Goal of the exercise:
Reproduce each line below without any alteration.

(Records contained in a dataset)
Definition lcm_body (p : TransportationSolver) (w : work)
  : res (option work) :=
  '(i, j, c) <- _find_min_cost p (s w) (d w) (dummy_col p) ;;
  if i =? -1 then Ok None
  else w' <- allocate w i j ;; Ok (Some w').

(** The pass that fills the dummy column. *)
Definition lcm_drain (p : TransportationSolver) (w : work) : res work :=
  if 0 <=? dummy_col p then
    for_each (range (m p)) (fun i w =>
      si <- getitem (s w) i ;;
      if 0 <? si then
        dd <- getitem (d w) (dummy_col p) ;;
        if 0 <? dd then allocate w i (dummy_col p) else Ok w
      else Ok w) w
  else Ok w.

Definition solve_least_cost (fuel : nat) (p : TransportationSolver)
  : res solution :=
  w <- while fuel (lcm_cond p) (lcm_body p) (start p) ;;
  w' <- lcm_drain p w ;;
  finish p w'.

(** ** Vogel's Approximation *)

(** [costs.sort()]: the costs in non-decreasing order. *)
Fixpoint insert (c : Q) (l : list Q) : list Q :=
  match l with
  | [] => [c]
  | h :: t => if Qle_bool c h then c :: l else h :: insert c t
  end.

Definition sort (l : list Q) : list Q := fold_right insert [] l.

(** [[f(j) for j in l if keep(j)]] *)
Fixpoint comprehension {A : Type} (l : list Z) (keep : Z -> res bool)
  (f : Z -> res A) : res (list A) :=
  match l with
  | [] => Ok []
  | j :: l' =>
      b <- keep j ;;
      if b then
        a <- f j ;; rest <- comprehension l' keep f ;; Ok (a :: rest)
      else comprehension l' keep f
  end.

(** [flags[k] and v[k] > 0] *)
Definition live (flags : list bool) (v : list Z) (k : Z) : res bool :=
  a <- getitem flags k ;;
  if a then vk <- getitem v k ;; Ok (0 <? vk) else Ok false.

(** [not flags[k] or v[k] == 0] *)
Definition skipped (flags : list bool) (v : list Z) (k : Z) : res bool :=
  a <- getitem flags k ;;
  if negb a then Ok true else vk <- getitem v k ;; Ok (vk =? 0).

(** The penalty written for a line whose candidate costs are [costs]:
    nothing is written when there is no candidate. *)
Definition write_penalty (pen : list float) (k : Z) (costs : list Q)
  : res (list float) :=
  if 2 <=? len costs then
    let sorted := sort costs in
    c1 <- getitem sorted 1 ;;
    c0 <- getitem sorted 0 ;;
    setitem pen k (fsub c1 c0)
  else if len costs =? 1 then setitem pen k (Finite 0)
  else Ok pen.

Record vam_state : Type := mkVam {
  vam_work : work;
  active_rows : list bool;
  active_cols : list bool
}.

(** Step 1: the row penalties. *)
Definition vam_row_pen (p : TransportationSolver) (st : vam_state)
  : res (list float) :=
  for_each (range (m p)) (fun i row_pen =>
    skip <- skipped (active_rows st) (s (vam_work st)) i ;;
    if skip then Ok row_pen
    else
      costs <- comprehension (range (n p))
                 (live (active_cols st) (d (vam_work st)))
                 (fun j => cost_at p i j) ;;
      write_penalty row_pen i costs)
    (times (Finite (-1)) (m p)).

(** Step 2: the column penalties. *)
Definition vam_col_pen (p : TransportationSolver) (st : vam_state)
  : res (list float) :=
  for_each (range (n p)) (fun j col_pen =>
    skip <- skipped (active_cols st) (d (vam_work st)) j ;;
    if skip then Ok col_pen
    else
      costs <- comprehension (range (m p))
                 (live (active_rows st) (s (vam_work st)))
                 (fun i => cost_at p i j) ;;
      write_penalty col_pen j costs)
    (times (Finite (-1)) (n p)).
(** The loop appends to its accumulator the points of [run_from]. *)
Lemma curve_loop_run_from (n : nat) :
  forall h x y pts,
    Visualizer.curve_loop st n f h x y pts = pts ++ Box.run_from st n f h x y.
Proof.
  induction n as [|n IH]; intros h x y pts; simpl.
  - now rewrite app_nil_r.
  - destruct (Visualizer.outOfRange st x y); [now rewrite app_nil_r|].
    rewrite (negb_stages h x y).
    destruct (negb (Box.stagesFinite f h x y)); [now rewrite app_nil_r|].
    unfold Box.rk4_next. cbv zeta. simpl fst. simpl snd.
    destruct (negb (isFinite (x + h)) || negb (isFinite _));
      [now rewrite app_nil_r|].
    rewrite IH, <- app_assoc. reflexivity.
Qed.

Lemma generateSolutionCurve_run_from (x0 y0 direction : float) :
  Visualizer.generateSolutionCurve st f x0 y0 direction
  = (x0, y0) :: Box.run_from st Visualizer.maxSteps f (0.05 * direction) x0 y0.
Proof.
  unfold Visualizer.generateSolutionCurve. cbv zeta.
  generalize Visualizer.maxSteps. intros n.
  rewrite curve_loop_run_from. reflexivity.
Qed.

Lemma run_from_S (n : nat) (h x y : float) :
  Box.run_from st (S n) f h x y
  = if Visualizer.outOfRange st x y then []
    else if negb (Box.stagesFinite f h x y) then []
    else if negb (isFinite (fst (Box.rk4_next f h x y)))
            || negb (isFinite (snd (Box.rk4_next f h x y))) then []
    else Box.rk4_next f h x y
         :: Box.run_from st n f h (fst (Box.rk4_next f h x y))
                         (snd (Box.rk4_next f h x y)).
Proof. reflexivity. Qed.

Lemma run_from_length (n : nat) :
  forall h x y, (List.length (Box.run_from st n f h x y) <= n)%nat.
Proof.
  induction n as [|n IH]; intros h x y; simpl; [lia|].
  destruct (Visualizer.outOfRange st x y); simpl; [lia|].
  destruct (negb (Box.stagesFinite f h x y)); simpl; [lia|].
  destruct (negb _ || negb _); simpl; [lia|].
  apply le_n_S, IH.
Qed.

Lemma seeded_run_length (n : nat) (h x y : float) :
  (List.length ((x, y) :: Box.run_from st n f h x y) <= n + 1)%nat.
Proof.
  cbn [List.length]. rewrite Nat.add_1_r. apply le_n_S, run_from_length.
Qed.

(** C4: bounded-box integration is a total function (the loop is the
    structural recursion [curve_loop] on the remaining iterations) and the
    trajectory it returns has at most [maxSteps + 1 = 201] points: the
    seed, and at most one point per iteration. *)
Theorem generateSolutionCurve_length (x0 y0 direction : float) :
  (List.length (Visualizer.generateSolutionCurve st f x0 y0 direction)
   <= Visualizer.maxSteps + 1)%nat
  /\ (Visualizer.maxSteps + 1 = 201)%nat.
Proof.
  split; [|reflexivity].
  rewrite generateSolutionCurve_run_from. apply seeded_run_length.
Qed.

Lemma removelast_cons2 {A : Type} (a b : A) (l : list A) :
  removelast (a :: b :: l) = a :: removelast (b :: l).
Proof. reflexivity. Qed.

Task solution:
Definition lcm_body (p : TransportationSolver) (w : work)
  : res (option work) :=
  '(i, j, c) <- _find_min_cost p (s w) (d w) (dummy_col p) ;;
  if i =? -1 then Ok None
  else w' <- allocate w i j ;; Ok (Some w').

(** The pass that fills the dummy column. *)
Definition lcm_drain (p : TransportationSolver) (w : work) : res work :=
  if 0 <=? dummy_col p then
    for_each (range (m p)) (fun i w =>
      si <- getitem (s w) i ;;
      if 0 <? si then
        dd <- getitem (d w) (dummy_col p) ;;
        if 0 <? dd then allocate w i (dummy_col p) else Ok w
      else Ok w) w
  else Ok w.

Definition solve_least_cost (fuel : nat) (p : TransportationSolver)
  : res solution :=
  w <- while fuel (lcm_cond p) (lcm_body p) (start p) ;;
  w' <- lcm_drain p w ;;
  finish p w'.

(** ** Vogel's Approximation *)

(** [costs.sort()]: the costs in non-decreasing order. *)
Fixpoint insert (c : Q) (l : list Q) : list Q :=
  match l with
  | [] => [c]
  | h :: t => if Qle_bool c h then c :: l else h :: insert c t
  end.

Definition sort (l : list Q) : list Q := fold_right insert [] l.

(** [[f(j) for j in l if keep(j)]] *)
Fixpoint comprehension {A : Type} (l : list Z) (keep : Z -> res bool)
  (f : Z -> res A) : res (list A) :=
  match l with
  | [] => Ok []
  | j :: l' =>
      b <- keep j ;;
      if b then
        a <- f j ;; rest <- comprehension l' keep f ;; Ok (a :: rest)
      else comprehension l' keep f
  end.

(** [flags[k] and v[k] > 0] *)
Definition live (flags : list bool) (v : list Z) (k : Z) : res bool :=
  a <- getitem flags k ;;
  if a then vk <- getitem v k ;; Ok (0 <? vk) else Ok false.

(** [not flags[k] or v[k] == 0] *)
Definition skipped (flags : list bool) (v : list Z) (k : Z) : res bool :=
  a <- getitem flags k ;;
  if negb a then Ok true else vk <- getitem v k ;; Ok (vk =? 0).

(** The penalty written for a line whose candidate costs are [costs]:
    nothing is written when there is no candidate. *)
Definition write_penalty (pen : list float) (k : Z) (costs : list Q)
  : res (list float) :=
  if 2 <=? len costs then
    let sorted := sort costs in
    c1 <- getitem sorted 1 ;;
    c0 <- getitem sorted 0 ;;
    setitem pen k (fsub c1 c0)
  else if len costs =? 1 then setitem pen k (Finite 0)
  else Ok pen.

Record vam_state : Type := mkVam {
  vam_work : work;
  active_rows : list bool;
  active_cols : list bool
}.

(** Step 1: the row penalties. *)
Definition vam_row_pen (p : TransportationSolver) (st : vam_state)
  : res (list float) :=
  for_each (range (m p)) (fun i row_pen =>
    skip <- skipped (active_rows st) (s (vam_work st)) i ;;
    if skip then Ok row_pen
    else
      costs <- comprehension (range (n p))
                 (live (active_cols st) (d (vam_work st)))
                 (fun j => cost_at p i j) ;;
      write_penalty row_pen i costs)
    (times (Finite (-1)) (m p)).

(** Step 2: the column penalties. *)
Definition vam_col_pen (p : TransportationSolver) (st : vam_state)
  : res (list float) :=
  for_each (range (n p)) (fun j col_pen =>
    skip <- skipped (active_cols st) (d (vam_work st)) j ;;
    if skip then Ok col_pen
    else
      costs <- comprehension (range (m p))
                 (live (active_rows st) (s (vam_work st)))
                 (fun i => cost_at p i j) ;;
      write_penalty col_pen j costs)
    (times (Finite (-1)) (n p)).
(** The loop appends to its accumulator the points of [run_from]. *)
Lemma curve_loop_run_from (n : nat) :
  forall h x y pts,
    Visualizer.curve_loop st n f h x y pts = pts ++ Box.run_from st n f h x y.
Proof.
  induction n as [|n IH]; intros h x y pts; simpl.
  - now rewrite app_nil_r.
  - destruct (Visualizer.outOfRange st x y); [now rewrite app_nil_r|].
    rewrite (negb_stages h x y).
    destruct (negb (Box.stagesFinite f h x y)); [now rewrite app_nil_r|].
    unfold Box.rk4_next. cbv zeta. simpl fst. simpl snd.
    destruct (negb (isFinite (x + h)) || negb (isFinite _));
      [now rewrite app_nil_r|].
    rewrite IH, <- app_assoc. reflexivity.
Qed.

Lemma generateSolutionCurve_run_from (x0 y0 direction : float) :
  Visualizer.generateSolutionCurve st f x0 y0 direction
  = (x0, y0) :: Box.run_from st Visualizer.maxSteps f (0.05 * direction) x0 y0.
Proof.
  unfold Visualizer.generateSolutionCurve. cbv zeta.
  generalize Visualizer.maxSteps. intros n.
  rewrite curve_loop_run_from. reflexivity.
Qed.

Lemma run_from_S (n : nat) (h x y : float) :
  Box.run_from st (S n) f h x y
  = if Visualizer.outOfRange st x y then []
    else if negb (Box.stagesFinite f h x y) then []
    else if negb (isFinite (fst (Box.rk4_next f h x y)))
            || negb (isFinite (snd (Box.rk4_next f h x y))) then []
    else Box.rk4_next f h x y
         :: Box.run_from st n f h (fst (Box.rk4_next f h x y))
                         (snd (Box.rk4_next f h x y)).
Proof. reflexivity. Qed.

Lemma run_from_length (n : nat) :
  forall h x y, (List.length (Box.run_from st n f h x y) <= n)%nat.
Proof.
  induction n as [|n IH]; intros h x y; simpl; [lia|].
  destruct (Visualizer.outOfRange st x y); simpl; [lia|].
  destruct (negb (Box.stagesFinite f h x y)); simpl; [lia|].
  destruct (negb _ || negb _); simpl; [lia|].
  apply le_n_S, IH.
Qed.

Lemma seeded_run_length (n : nat) (h x y : float) :
  (List.length ((x, y) :: Box.run_from st n f h x y) <= n + 1)%nat.
Proof.
  cbn [List.length]. rewrite Nat.add_1_r. apply le_n_S, run_from_length.
Qed.

(** C4: bounded-box integration is a total function (the loop is the
    structural recursion [curve_loop] on the remaining iterations) and the
    trajectory it returns has at most [maxSteps + 1 = 201] points: the
    seed, and at most one point per iteration. *)
Theorem generateSolutionCurve_length (x0 y0 direction : float) :
  (List.length (Visualizer.generateSolutionCurve st f x0 y0 direction)
   <= Visualizer.maxSteps + 1)%nat
  /\ (Visualizer.maxSteps + 1 = 201)%nat.
Proof.
  split; [|reflexivity].
  rewrite generateSolutionCurve_run_from. apply seeded_run_length.
Qed.

Lemma removelast_cons2 {A : Type} (a b : A) (l : list A) :
  removelast (a :: b :: l) = a :: removelast (b :: l).
Proof. reflexivity. Qed.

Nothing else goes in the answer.